Lemma retryAfter_all_max (us : list (Z * value)) :
  forall st, retryAfter_all us st
             = set_earliestRetry (fold_left latest us (earliestRetry st)) st.
Proof.
  unfold retryAfter_all.
  induction us as [|u us IH]; intros st; cbn [fold_left].
  - symmetry. apply set_earliestRetry_same.
  - rewrite IH, retryAfter_max.
    replace (latest (earliestRetry st) u)
      with (earliestRetry
              match to_number (snd u) with
              | Num n => set_earliestRetry
                           (Z.max (earliestRetry st) (fst u + n * MS)) st
              | NaN => st
              end)
      by (unfold latest; destruct (to_number (snd u)); reflexivity).
    destruct (to_number (snd u)); destruct st; reflexivity.
Qed.

Lemma latest_swap (acc : Z) (u v : Z * value) :
  latest (latest acc u) v = latest (latest acc v) u.
Proof.
  unfold latest. destruct (to_number (snd u)), (to_number (snd v)); lia.
Qed.

Lemma fold_latest_perm (us vs : list (Z * value)) :
  Permutation us vs ->
  forall acc, fold_left latest us acc = fold_left latest vs acc.
Proof.
  induction 1; intros acc; cbn [fold_left].
  - reflexivity.
  - apply IHPermutation.
  - rewrite latest_swap. reflexivity.
  - rewrite IHPermutation1. apply IHPermutation2.
Qed.

(** X1.  The order in which rate limit answers are handled does not matter:
    calls of retryAfter made in any order of the same headers, each with
    the time it was read at, leave the same object, which differs from the
    one before in its earliest retry time only: the latest of the times
    asked for and the one it had. *)
Theorem X1_retryAfter_order_irrelevant (us vs : list (Z * value)) (st : api)
    (H : Permutation us vs) :
  retryAfter_all us st = retryAfter_all vs st
  /\ retryAfter_all vs st
     = set_earliestRetry (fold_left latest us (earliestRetry st)) st.
Proof.
  rewrite !retryAfter_all_max, (fold_latest_perm us vs H). split; reflexivity.
Qed.

(** Thirty seconds asked for at time 0 and five at time 10, both ways. *)
Lemma X1_retryAfter_order_irrelevant_witness :
  retryAfter_all Scenarios.delays Examples.authorised
  = retryAfter_all Scenarios.delays_swapped Examples.authorised
  /\ retryAfter_all Scenarios.delays_swapped Examples.authorised
     = set_earliestRetry 30000 Examples.authorised.
Proof.
  apply (X1_retryAfter_order_irrelevant Scenarios.delays
           Scenarios.delays_swapped Examples.authorised).
  apply perm_swap.
Defined.

End RateLimitOrder.

(** *** What a settled request does to the object *)

Section Settlements.

Lemma strict_eq_str_eq (v : value) (s : jsstring) :
  strict_eq_str v s = true <-> v = Str s.
Proof.
  destruct v; simpl; try (split; discriminate).
  rewrite str_eqb_eq. split; [intros ->; reflexivity|intros H; injection H; auto].
Qed.

(** The four objects a settlement can leave. *)
Lemma requestRaw_settle_cases (opts : options) (reply : settlement) (now : Z)
    (st : api) :
  let st' := snd (requestRaw_settle opts reply now st) in
  st' = st \/ st' = authInvalidate st \/ st' = tokenInvalidate st
  \/ exists h, st' = retryAfter now h st.
Proof.
  unfold requestRaw_settle.
  destruct reply as [v|[r|]]; cbn [snd]; auto.
  case_conditions; cbn [snd]; eauto.
Qed.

---------------

Take exactly the lines from the one containing "apply perm_swap." through the one containing "let st' := snd" in the data above, and output them with nothing added.

**Answer to this task**
  apply perm_swap.
Defined.

End RateLimitOrder.

(** *** What a settled request does to the object *)

Section Settlements.

Lemma strict_eq_str_eq (v : value) (s : jsstring) :
  strict_eq_str v s = true <-> v = Str s.
Proof.
  destruct v; simpl; try (split; discriminate).
  rewrite str_eqb_eq. split; [intros ->; reflexivity|intros H; injection H; auto].
Qed.

(** The four objects a settlement can leave. *)
Lemma requestRaw_settle_cases (opts : options) (reply : settlement) (now : Z)
    (st : api) :
  let st' := snd (requestRaw_settle opts reply now st) in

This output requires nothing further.